Star collisions spray heavy elements in small galaxies

Star collisions spray heavy elements in small galaxies

A dwarf galaxy in the constellation Sculptor is one of the tiniest galaxies. Scientists have found that most of the heavy elements of these galaxies are formed by the merging of neutron stars

Researchers at Caltech found that the fusion of neutron stars leads to the formation of most of the heavy elements in small dwarf galaxies. Elements like silver and gold are considered key to creating planets and life itself.

For more than a decade, scientists have tried to understand the origin of most of the heaviest elements of the periodic table, including 95% of all gold on Earth. Now it is known that they are created when the nuclei of atoms in stars capture neutrons. This is a fast process, so it is marked as “r-process”.

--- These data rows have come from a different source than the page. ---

(** X3. The reserved bits 3 and 17 (and anything above bit 31) never
    influence a reading: two frames that agree on every other bit decode to
    the same temperatures and the same fault. *)
Theorem read_all_ignores_reserved_bits (impl : float_impl) (a b : Z) :
  (forall i, 0 <= i < 32 -> i <> 3 -> i <> 17 ->
             Z.testbit a i = Z.testbit b i) ->
  let ra := read_all_from impl (Some a, None) in
  let rb := read_all_from impl (Some b, None) in
  tc_temp ra = tc_temp rb /\
  internal_temp ra = internal_temp rb /\
  fault ra = fault rb.
Proof.
  intros H ra rb. subst ra rb. rewrite !read_all_from_connected.
  cbn [tc_temp internal_temp fault].
  assert (Htc : Spec.tc_counts a = Spec.tc_counts b).
  { unfold Spec.tc_counts. rewrite (H 31) by lia. f_equal.
    apply field_ext; try lia. intros i Hi. apply H; lia. }
  assert (Hin : Spec.internal_counts a = Spec.internal_counts b).
  { unfold Spec.internal_counts. rewrite (H 15) by lia. f_equal.
    apply field_ext; try lia. intros i Hi. apply H; lia. }
  assert (Hf : get_fault_string a = get_fault_string b).
  { apply get_fault_string_ext; apply H; lia. }
  rewrite (H 16) by lia. rewrite Htc, Hin, Hf. repeat split.
Qed.

Lemma read_all_ignores_reserved_bits_witness :
  tc_temp (read_all_from FloatDouble (Some 0x01920198, None)) =
  tc_temp (read_all_from FloatDouble (Some 0x01900190, None)) /\
  internal_temp (read_all_from FloatDouble (Some 0x01920198, None)) =
  internal_temp (read_all_from FloatDouble (Some 0x01900190, None)).
Proof.
  assert (H : forall i, 0 <= i < 32 -> i <> 3 -> i <> 17 ->
                Z.testbit 0x01920198 i = Z.testbit 0x01900190 i).
  { intros i Hi H3 H17.
    assert (Hc : i = 0 \/ i = 1 \/ i = 2 \/ i = 4 \/ i = 5 \/ i = 6 \/ i = 7
                 \/ i = 8 \/ i = 9 \/ i = 10 \/ i = 11 \/ i = 12 \/ i = 13
                 \/ i = 14 \/ i = 15 \/ i = 16 \/ i = 18 \/ i = 19 \/ i = 20
                 \/ i = 21 \/ i = 22 \/ i = 23 \/ i = 24 \/ i = 25 \/ i = 26
                 \/ i = 27 \/ i = 28 \/ i = 29 \/ i = 30 \/ i = 31) by lia.
    repeat (destruct Hc as [->|Hc]; [reflexivity|]). subst i. reflexivity. }
  pose proof (read_all_ignores_reserved_bits FloatDouble _ _ H) as [Ht [Hi _]].
  split; [exact Ht | exact Hi].
Defined.

(** ** read_internal *)

(** X4. [read_internal] returns [False] exactly when the transport failed
    and otherwise the internal temperature as a float, also when a fault is
    present: it never returns [None], and on every frame for which
    [read_temp_c] returns [None] it still returns a temperature.  It prints
    the reading once. *)
Theorem read_internal_two_way (impl : float_impl) (data : bytearray4) :
  let v := fst (read_internal impl data) in
  (v = RFalse <-> data = all_zero \/ data = all_high) /\
  v <> RNone /\
  (data <> all_zero -> data <> all_high ->
   v = RFloat (Float.int_mul impl
                 (Spec.internal_counts (struct_unpack_BE_I data))
                 (f0_0625 impl))) /\
  (fst (read_temp_c impl data) = RNone -> exists t, v = RFloat t) /\
  snd (read_internal impl data) = [PrintDict (read_all impl data)].
Proof.
  intros v. subst v. unfold read_internal, read_temp_c, read_all.
  assert (Hd' : all_high <> all_zero) by discriminate.
  destruct (read_raw_cases data) as [[E R]|[[E R]|[N0 [N1 R]]]]; rewrite R.
  - cbn. split_conj; try (split; intros H); try intros H;
      try classify_done; try discriminate.
  - cbn. split_conj; try (split; intros H); try intros H;
      try classify_done; try discriminate.
  - rewrite read_all_from_connected. cbn [connected internal_temp negb fst snd].
    split_conj.
    + split; intros H; [discriminate H | destruct H; contradiction].
    + discriminate.
    + reflexivity.
    + intros _. eexists. reflexivity.
    + reflexivity.
Qed.

(** ** Encoding a frame and reading it back *)

Lemma byte_val_of_Z (z : Z) : byte_val (Spec.byte_of_Z z) = z mod 256.
Proof.
  pose proof (Z.mod_pos_bound z 256 ltac:(lia)) as Hm.
  unfold Spec.byte_of_Z, byte_val.
  destruct (Byte.of_N (Z.to_N (z mod 256))) as [b|] eqn:E.
  - apply Byte.to_of_N in E. rewrite E. apply Z2N.id. lia.
  - apply Byte.of_N_None_iff in E. lia.
Qed.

There are two favorable places for such events. The first is a rare type of stellar explosion (supernova) when large magnetic fields are created. The second is the fusion of two neutron stars. In August 2017, LIGO captured one such collision. To study the issue of creating heavy elements in galaxies, scientists examined several nearby dwarf types using the Keck Observatory (Hawaii). The Milky Way is considered a medium-sized galaxy, while dwarf ones are endowed with stellar massiveness of about 100,000 times smaller. Researchers studied when the heaviest elements appeared.

The analysis showed that the dominant sources of the r-process in dwarf galaxies occur on a relatively long time frame. That is, they appeared later in the history of the universe. It is the delay that brings the option with the collision of neutron stars to the fore.

Researchers are often guided precisely by dwarf galaxies. This species was isolated when their stars appeared, making it possible to track the accumulation of the r-process over time.